O que se pretende nessa discussão não é negar o papel do Estado junto ao desenvolvimento do cooperativismo, mas sim reconstruir essa relação Estado - Sociedade. Conforme ressaltou Schneider (1999, p. 399) sem o “apoio legal,

técnico e financeiro, especialmente nas fases iniciais da implementação das cooperativas, o surgimento de organizações cooperativas não teria sido possível, particularmente junto às faixas populacionais de mais baixa renda”. No entanto, segundo o autor, quando essas organizações possuem as condições de se autogerirem, o Estado continua com os processos de ingerência.

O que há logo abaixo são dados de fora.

(* ===== verification/MvhfsSpec.v ===== *)
(** * MVHFS: crash consistency and functional correctness

    Proofs about Mvhfs.v over any disk that satisfies [SectorStore]: atomic
    one-sector writes that may fail at any point.  A power failure is a disk
    that refuses every write from some point on, so the theorems about failing
    writes are theorems about crashes.

    The abstract file system is a partial map from names to contents, read off
    the directory and the data sectors.  Mounting finds the directory the newest
    valid superblock names; create, write and remove take the map to its
    successor or leave it alone, never anything in between. *)

From S2P Require Import Prelude Crc32 Buffer Block Mvhfs MvhfsFormat MvhfsDirectory.

(** ** A mounted disk *)

Section disk.
Context {W : Type} (s : block W) (dev : Z) (d : block_device W) `{!SectorStore d}.
Variable (devices : list (block_device W)) (junk junk_entry : list Z).
Hypothesis Hinv : block_inv s.
Hypothesis Hdev : 0 <= dev < block_device_count s.
Hypothesis Hd : rd (block_devices s) dev = Some d.
Hypothesis Hsize : sector_size d = 512.
Hypothesis Hcount : MVHFS_MIN_SECTORS <= sector_count d.
Hypothesis Hwritable : writable d <> 0.
Hypothesis Hdevices : length devices = 16%nat.
Hypothesis Hjunk : length junk = 512%nat.
Hypothesis Hjunk_entry : length junk_entry = 64%nat.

De acordo com os argumentos de Nogueira (1994, p. 104), a autonomia das cooperativas em relação ao Estado demandaria uma participação dos trabalhadores na cooperativa, pois ela gera “processos de consciência, reflexão e apropriação de conhecimentos, além de compromissos” dos trabalhadores para com a cooperativa e caminharia para um processo autogestionário. Cabe ressaltar que compreendemos o processo autogestionário não como um fim em si mesmo, mas em constante construção. Para Nogueira (1994), a autogestão pode ser entendida em dois níveis: a) do trabalhador e da b) cooperativa.

No primeiro caso “significa a capacidade que o mesmo tem de satisfazer as suas necessidades econômicas, sociais, culturais, com consciência, poder de decisão e participação no processo por ele envolvido” (NOGUEIRA, 1994, p. 104). Já na segunda dimensão, em nível da cooperativa, significaria autonomia dela em relação ao Estado. Não se defende aqui, um afastamento completo da cooperativa em relação ao Estado, mas sim uma “capacidade de assumir diretamente as decisões e a direção dos seus negócios” (NOGUEIRA, 1994, p. 104).